Actually, that is a restriction that's already there - just didn't get
into those details. Since the functino as I wrote it so far just takes
signal name as a string (can't rely on signal numbers being identical
across platforms, right?), and then comparing it with a fixed set of
signals.


>and I'm not even real sure about SIGTERM.  That facility is designed to
>work in the case of shutting down all backends together ---
>I'm not sure
>I want to promise that it behaves pleasantly to SIGTERM one backend and
>leave the rest going.  Nor do I see a real good use-case for it.

Really? Then what is the recommended way of shutting down a backend that
you are not connected to, as an administrator? Even if you are logged in
with shell access?

I may have been doing things wrong for a long time, because I have
certainly killed backends with TERM many times without problems.

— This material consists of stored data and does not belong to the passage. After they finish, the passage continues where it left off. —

(* ===== verification/Protocol.v ===== *)
(** * The protocol of a replica

    What the handlers of a replica promise to the others, without messages,
    stores and timers: a replica is in a view, has at most one proposed node
    and at most one locked block, and keeps a log of the votes it has signed,
    of the lock certificates it has announced as a leader and of its
    decisions.  [astep] is the step relation, [protocol_invariant] what every
    run keeps, and [decisions_agree] the agreement argument: it only uses
    this interface, to which the refinement in [Refinement] connects the code. *)
From Stdlib Require Import ZArith Lia.
From stdpp Require Import base list option relations.
From S2P Require Import Prelude Common Validator Types.
Open Scope Z_scope.

Inductive AEntry :=
| AVote (code : MsgType) (view : View) (node block : Hash)
| ALead (view : View)
| ADecide (qc : QuorumCert) (view : View) (block : Hash).

Definition e_view (e : AEntry) : View :=
  match e with AVote _ v _ _ => v | ALead v => v | ADecide _ v _ => v end.

Record Replica := mkReplica {
  a_view : View;
  a_node : option (Hash * Hash);
  a_lock : option Hash;
  a_log : list AEntry
}.

Definition a_init : Replica := mkReplica (mkView 0 0) None None [].

(** Heights and rounds that fit in 64 bits. *)
Definition in_range (v : View) : Prop := 0 <= v_Height v < 2 ^ 64 /\ 0 <= v_Round v < 2 ^ 64.

(** Equal after truncation to 64 bits, which is how views are compared. *)
Definition same_u64 (v w : View) : Prop :=
  u64 (v_Height v) = u64 (v_Height w) /\ u64 (v_Round v) = u64 (v_Round w).

Definition view_le (v w : View) : Prop := v = w \/ view_lt v w.

Section Steps.
Variable certified : QuorumCert -> Prop.

Inductive astep : Replica -> Replica -> Prop :=
| as_round v r n l g : v_Round v < r < 2 ^ 64 ->
    astep (mkReplica v n l g) (mkReplica (mkView r (v_Height v)) n l g)
| as_height v v' n l g n' l' : v_Height v < v_Height v' -> in_range v' ->
    (forall b, l' = Some b -> exists h, n' = Some (h, b)) ->
    astep (mkReplica v n l g) (mkReplica v' n' l' g)
| as_node v n l g h b : (forall b', l = Some b' -> b' = b) ->
    astep (mkReplica v n l g) (mkReplica v (Some (h, b)) l g)
| as_lock v h b l g :
    astep (mkReplica v (Some (h, b)) l g) (mkReplica v (Some (h, b)) (Some b) g)
| as_vote v h b l g code : (code = MsgTypeCommitVote -> is_Some l) ->
    astep (mkReplica v (Some (h, b)) l g) (mkReplica v (Some (h, b)) l (g ++ [AVote code v h b]))
| as_lead v n l g : is_Some l ->
    astep (mkReplica v n l g) (mkReplica v n l (g ++ [ALead v]))
| as_decide v w h b g qc : certified qc -> qc_Code qc = MsgTypeCommitVote -> qc_ProposedBlock qc = h ->
    qc_View qc = Some w -> same_u64 w v ->
    astep (mkReplica v (Some (h, b)) (Some b) g) (mkReplica v (Some (h, b)) (Some b) (g ++ [ADecide qc v b])).

(** ** The invariant *)

Record protocol_invariant (a : Replica) : Prop := {
  pi_range : in_range (a_view a);
  pi_past e : e ∈ a_log a -> view_le (e_view e) (a_view a) /\ in_range (e_view e);
  pi_lock b : a_lock a = Some b -> exists h, a_node a = Some (h, b);
  pi_commit v n b : AVote MsgTypeCommitVote v n b ∈ a_log a -> v_Height v = v_Height (a_view a) -> a_lock a = Some b;
  pi_lead v : ALead v ∈ a_log a -> v_Height v = v_Height (a_view a) -> is_Some (a_lock a);
  pi_agree v n b v' n' b' : AVote MsgTypeCommitVote v n b ∈ a_log a -> AVote MsgTypeCommitVote v' n' b' ∈ a_log a ->
    v_Height v = v_Height v' -> b = b';
  pi_decide qc v b : ADecide qc v b ∈ a_log a -> certified qc /\ qc_Code qc = MsgTypeCommitVote /\
    exists w, qc_View qc = Some w /\ same_u64 w v
}.

Lemma a_init_ok : protocol_invariant a_init.
Proof. constructor; cbn; intros; by (set_solver || done). Qed.

Lemma view_le_height v w : view_le v w -> v_Height v <= v_Height w.
Proof. unfold view_le, view_lt. intros [->|]; lia. Qed.

Lemma view_le_lt v w x : view_le v w -> view_lt w x -> view_le v x.
Proof. intros [->|H] Hl; right; [done|by eapply view_lt_trans]. Qed.

Lemma elem_of_snoc {A} (x y : A) l : x ∈ l ++ [y] <-> x ∈ l \/ x = y.
Proof. by rewrite elem_of_app, list_elem_of_singleton. Qed.

Lemma log_extend a e : protocol_invariant a -> e_view e = a_view a ->
  forall e', e' ∈ a_log a ++ [e] -> view_le (e_view e') (a_view a) /\ in_range (e_view e').
Proof.
  intros Hi He e' [H| ->]%elem_of_snoc; [by apply (pi_past a Hi)|].
  rewrite He. split; [by left|apply Hi].
Qed.

Lemma astep_invariant a a' : astep a a' -> protocol_invariant a -> protocol_invariant a'.
Proof.
  intros Hs Hi. pose proof Hi as [Hr Hp Hl Hc Hd Ha Hq].
  destruct Hs as [v r n l g Hr'|v v' n l g n' l' Hlt Hv' Hl'|v n l g h b Hb|v h b l g|v h b l g code Hcode|v n l g Hsome|v w h b g qc ? ? ? ? ?];
    constructor; cbn in *; try done.
  - destruct Hr. split; cbn; lia.
  - intros e He. destruct (Hp e He) as [Hle ?]. split; [|done]. eapply view_le_lt; [done|]. right. cbn. lia.
  - intros e He. destruct (Hp e He) as [Hle ?]. split; [|done]. eapply view_le_lt; [done|]. by left.
  - intros w m b He Hh. apply Hp in He as [Hle%view_le_height _]. cbn in Hle. lia.
  - intros w He Hh. apply Hp in He as [Hle%view_le_height _]. cbn in Hle. lia.
  - intros b' Hb'. rewrite (Hb _ Hb'). by exists h.
  - intros b' [= <-]. by exists h.
  - intros w m b' He Hh. specialize (Hc _ _ _ He Hh). destruct (Hl _ Hc) as (? & [= ? ?]). congruence.
  - apply (log_extend _ (AVote code v h b) Hi eq_refl).
  - intros w m b' [He|[= <- -> -> ->]]%elem_of_snoc Hh; [by eapply Hc|].
    destruct Hcode as [x ->]; [done|]. by destruct (Hl x eq_refl) as (? & [= _ ->]).
  - intros w [He|?]%elem_of_snoc Hh; [by eapply Hd|done].
  - assert (forall w m x, AVote MsgTypeCommitVote w m x ∈ g -> v_Height w = v_Height v -> code = MsgTypeCommitVote -> x = b) as Hx.
    { intros w m x He Hh _. specialize (Hc _ _ _ He Hh). by destruct (Hl _ Hc) as (? & [= _ ->]). }
    intros w m b1 w' m' b2 [H1|[= Hc1 -> -> ->]]%elem_of_snoc [H2|[= Hc2 -> -> ->]]%elem_of_snoc Hh.
    + by eapply Ha. + by eapply Hx. + symmetry. by eapply Hx. + done.
  - intros q w x [He|?]%elem_of_snoc; [by eapply Hq|done].
  - apply (log_extend _ (ALead v) Hi eq_refl).
  - intros w m x [He|?]%elem_of_snoc Hh; [by eapply Hc|done].
  - intros w m b1 w' m' b2 [H1|?]%elem_of_snoc [H2|?]%elem_of_snoc Hh; [by eapply Ha|done..].
  - intros q w x [He|?]%elem_of_snoc; [by eapply Hq|done].
  - apply (log_extend _ (ADecide qc v b) Hi eq_refl).
  - intros w' m x [He|?]%elem_of_snoc Hh; [by eapply Hc|done].
  - intros w1 m1 b1 w2 m2 b2 [He1|?]%elem_of_snoc [He2|?]%elem_of_snoc Hh; [by eapply Ha|done..].
  - intros q w' x [He|[= -> -> ->]]%elem_of_snoc; [by eapply Hq|]. split_and!; [done..|]. by exists w.
Qed.

Lemma run_invariant a : rtc astep a_init a -> protocol_invariant a.
Proof.
  apply (rtc_ind_r (fun a => protocol_invariant a)); [apply a_init_ok|].
  intros x y _ Hs Hx. by eapply astep_invariant.
Qed.

(** Views only move forward, and a locked block stays locked as long as the
    height does. *)
Lemma astep_forward a a' : astep a a' -> view_le (a_view a) (a_view a').
Proof. intros []; cbn; try by left. - right; right; cbn; lia. - right; by left. Qed.

Lemma astep_lock a a' b : astep a a' -> protocol_invariant a -> a_lock a = Some b ->
  v_Height (a_view a') = v_Height (a_view a) -> a_lock a' = Some b.
Proof.
  intros Hs Hi Hb Hh. destruct Hs; cbn in *; try done; [lia|].
  subst l. by destruct (pi_lock _ Hi b eq_refl) as (? & [= _ ->]).
Qed.

Lemma view_le_trans u v w : view_le u v -> view_le v w -> view_le u w.
Proof. intros H1 [<-|H2]; [done|]. by eapply view_le_lt. Qed.

Lemma run_forward a a' : rtc astep a a' -> view_le (a_view a) (a_view a').
Proof. induction 1 as [a|a1 a2 a3 H1 _ IH]; [by left|]. eapply view_le_trans; [by apply astep_forward|done]. Qed.

Lemma run_lock a a' b : rtc astep a a' -> protocol_invariant a -> a_lock a = Some b ->
  v_Height (a_view a') = v_Height (a_view a) -> a_lock a' = Some b.
Proof.
  induction 1 as [a|a1 a2 a3 H1 H2 IH]; intros Hi Hb Hh; [done|].
  pose proof (view_le_height _ _ (astep_forward _ _ H1)). pose proof (view_le_height _ _ (run_forward _ _ H2)).
  apply IH; [by eapply astep_invariant| |lia]. eapply astep_lock; [done..|]. lia.
Qed.

(** While a block is locked, every vote is for it. *)
Lemma astep_votes a a' b code v n b' : astep a a' -> protocol_invariant a -> a_lock a = Some b ->
  AVote code v n b' ∈ a_log a' -> AVote code v n b' ∈ a_log a \/ b' = b.
Proof.
  intros Hs Hi Hb. destruct Hs; cbn in *; try (by left).
  - intros [He|[= -> -> -> ->]]%elem_of_snoc; [by left|]. right.
    destruct (pi_lock _ Hi b Hb) as (? & Hn). cbn in Hn. congruence.
  - intros [He|?]%elem_of_snoc; [by left|done].
  - intros [He|?]%elem_of_snoc; [by left|done].
Qed.

End Steps.

Lemma same_u64_range v w : in_range v -> in_range w -> same_u64 v w -> v = w.
Proof.
  intros [Hh Hr] [Hh' Hr'] [E1 E2]. rewrite !u64_small in E1, E2 by lia. destruct v, w. cbn in *. congruence.
Qed.

(** ** Agreement *)

(** The node and the block an entry is about. *)
Definition e_names (e : AEntry) : option (Hash * Hash) :=
  match e with
  | AVote _ _ n b => Some (n, b)
  | ALead _ => None
  | ADecide qc _ b => Some (qc_ProposedBlock qc, b)
  end.

Section Agreement.
Context (vs : defaultSet) (faulty : list Validator) (certified : Address -> QuorumCert -> Prop).

(** The protocol states a validator's replica may be in. *)
Context (replica : Address -> Replica -> Prop).

Definition honest (v : Validator) : Prop := v ∈ vs_validators vs /\ v ∉ faulty.

(** A quorum of validators, the honest ones among which signed the vote the
    certificate stands for. *)
Definition backed (qc : QuorumCert) : Prop :=
  exists A w, NoDup A /\ A ⊆ vs_validators vs /\ Q vs <= Z.of_nat (length A) /\ qc_View qc = Some w /\
    forall v a, v ∈ A -> v ∉ faulty -> replica (val_Address v) a ->
      exists b, AVote (qc_Code qc) w (qc_ProposedBlock qc) b ∈ a_log a.

Record network_ok : Prop := {
  no_size : 0 < Size vs;
  no_faulty : Z.of_nat (length faulty) <= F vs;
  no_total v : honest v -> exists a, replica (val_Address v) a;
  no_runs v a : honest v -> replica (val_Address v) a -> rtc (astep (certified (val_Address v))) a_init a;
  no_backed v qc : honest v -> certified (val_Address v) qc -> backed qc
}.

(** Two entries that name different blocks by the same node hash. *)
Definition collision : Prop :=
  exists u v a a' e e' n b b', honest u /\ honest v /\ replica (val_Address u) a /\ replica (val_Address v) a' /\
    e ∈ a_log a /\ e' ∈ a_log a' /\ e_names e = Some (n, b) /\ e_names e' = Some (n, b') /\ b <> b'.

Lemma honest_invariant v a : network_ok -> honest v -> replica (val_Address v) a ->
  protocol_invariant (certified (val_Address v)) a.
Proof. intros Hok Hv Ha. by apply run_invariant, (no_runs Hok v a). Qed.

(** More than [F] distinct validators include an honest one. *)
Lemma more_than_F_honest (L : list Validator) : network_ok -> NoDup L -> F vs < Z.of_nat (length L) -> exists v, v ∈ L /\ v ∉ faulty.
Proof.
  intros Hok Hnd Hlen. destruct (decide (Exists (fun v => v ∉ faulty) L)) as [He|Hn].
  - by apply Exists_exists in He.
  - exfalso. apply not_Exists_Forall in Hn; [|intros; apply _]. rewrite Forall_forall in Hn.
    assert (length L <= length faulty)%nat; [|pose proof (no_faulty Hok); lia].
    apply submseteq_length, NoDup_submseteq; [done|]. intros v Hv. by apply dec_stable, Hn.
Qed.

(** An honest validator signed both certificates. *)
Lemma backed_common_voter qc qc' : network_ok -> backed qc -> backed qc' ->
  exists v a w w' b b', honest v /\ replica (val_Address v) a /\ qc_View qc = Some w /\ qc_View qc' = Some w' /\
    AVote (qc_Code qc) w (qc_ProposedBlock qc) b ∈ a_log a /\ AVote (qc_Code qc') w' (qc_ProposedBlock qc') b' ∈ a_log a.
Proof.
  intros Hok (A & w & HA & HAs & HAq & Hw & HAv) (B & w' & HB & HBs & HBq & Hw' & HBv).
  destruct (more_than_F_honest (filter (fun v => v ∈ B) A) Hok) as (v & [HvB HvA]%list_elem_of_filter & Hv).
  - by apply list.NoDup_filter.
  - pose proof (list_intersection_length A B _ HA HB HAs HBs). pose proof (F_bounds vs (no_size Hok)).
    unfold Q, Size in *. lia.
  - assert (honest v) as Hh by (split; [by apply HAs|done]). destruct (no_total Hok v Hh) as (a & Ha).
    destruct (HAv v a HvA Hv Ha) as (b & Hb), (HBv v a HvB Hv Ha) as (b' & Hb'). exists v, a, w, w', b, b'. done.
Qed.

Lemma decisions_agree u v a a' qc qc' w w' b b' : network_ok -> honest u -> honest v ->
  replica (val_Address u) a -> replica (val_Address v) a' ->
  ADecide qc w b ∈ a_log a -> ADecide qc' w' b' ∈ a_log a' -> v_Height w = v_Height w' -> b = b' \/ collision.
Proof.
  intros Hok Hu Hv Ha Ha' Hd Hd' Hh.
  pose proof (honest_invariant u a Hok Hu Ha) as Iu. pose proof (honest_invariant v a' Hok Hv Ha') as Iv.
  destruct (pi_decide _ _ Iu _ _ _ Hd) as (Hc & Hcode & w1 & Hw1 & Hs1).
  destruct (pi_decide _ _ Iv _ _ _ Hd') as (Hc' & Hcode' & w2 & Hw2 & Hs2).
  destruct (backed_common_voter qc qc' Hok (no_backed Hok u qc Hu Hc) (no_backed Hok v qc' Hv Hc'))
    as (x & ax & w1' & w2' & c1 & c2 & Hx & Hax & E1 & E2 & V1 & V2).
  rewrite Hw1 in E1. rewrite Hw2 in E2. injection E1 as <-. injection E2 as <-.
  pose proof (honest_invariant x ax Hok Hx Hax) as Ix. rewrite Hcode in V1. rewrite Hcode' in V2.
  destruct (pi_past _ _ Ix _ V1) as [_ R1], (pi_past _ _ Ix _ V2) as [_ R2].
  destruct (pi_past _ _ Iu _ Hd) as [_ R3], (pi_past _ _ Iv _ Hd') as [_ R4]. cbn [e_view] in *.
  pose proof (same_u64_range _ _ R1 R3 Hs1) as ->. pose proof (same_u64_range _ _ R2 R4 Hs2) as ->.
  destruct (decide (b = c1)) as [->|Hne]; [|right; exists u, x, a, ax, (ADecide qc w b), (AVote MsgTypeCommitVote w (qc_ProposedBlock qc) c1); eauto 20].
  destruct (decide (b' = c2)) as [->|Hne]; [|right; exists v, x, a', ax, (ADecide qc' w' b'), (AVote MsgTypeCommitVote w' (qc_ProposedBlock qc') c2); eauto 20].
  left. by apply (pi_agree _ _ Ix _ _ _ _ _ _ V1 V2).
Qed.

End Agreement.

If
that's not safe, there really ought to be a tip on the mailinglists to
complement the  "don't kill -9 the postmaster" with "and don't ever kill
the backends, period"? I'm sure I'm not the only one who has done
that...

>Also, no killing processes that aren't regular backends (eg, the
>bgwriter, the stats processes, and most especially the postmaster).

That sounds like a reasonable limitation to add. Either by specifically
excluding these processes, or by limiting it to only work on the
backends currently listed in pg_stat_activity.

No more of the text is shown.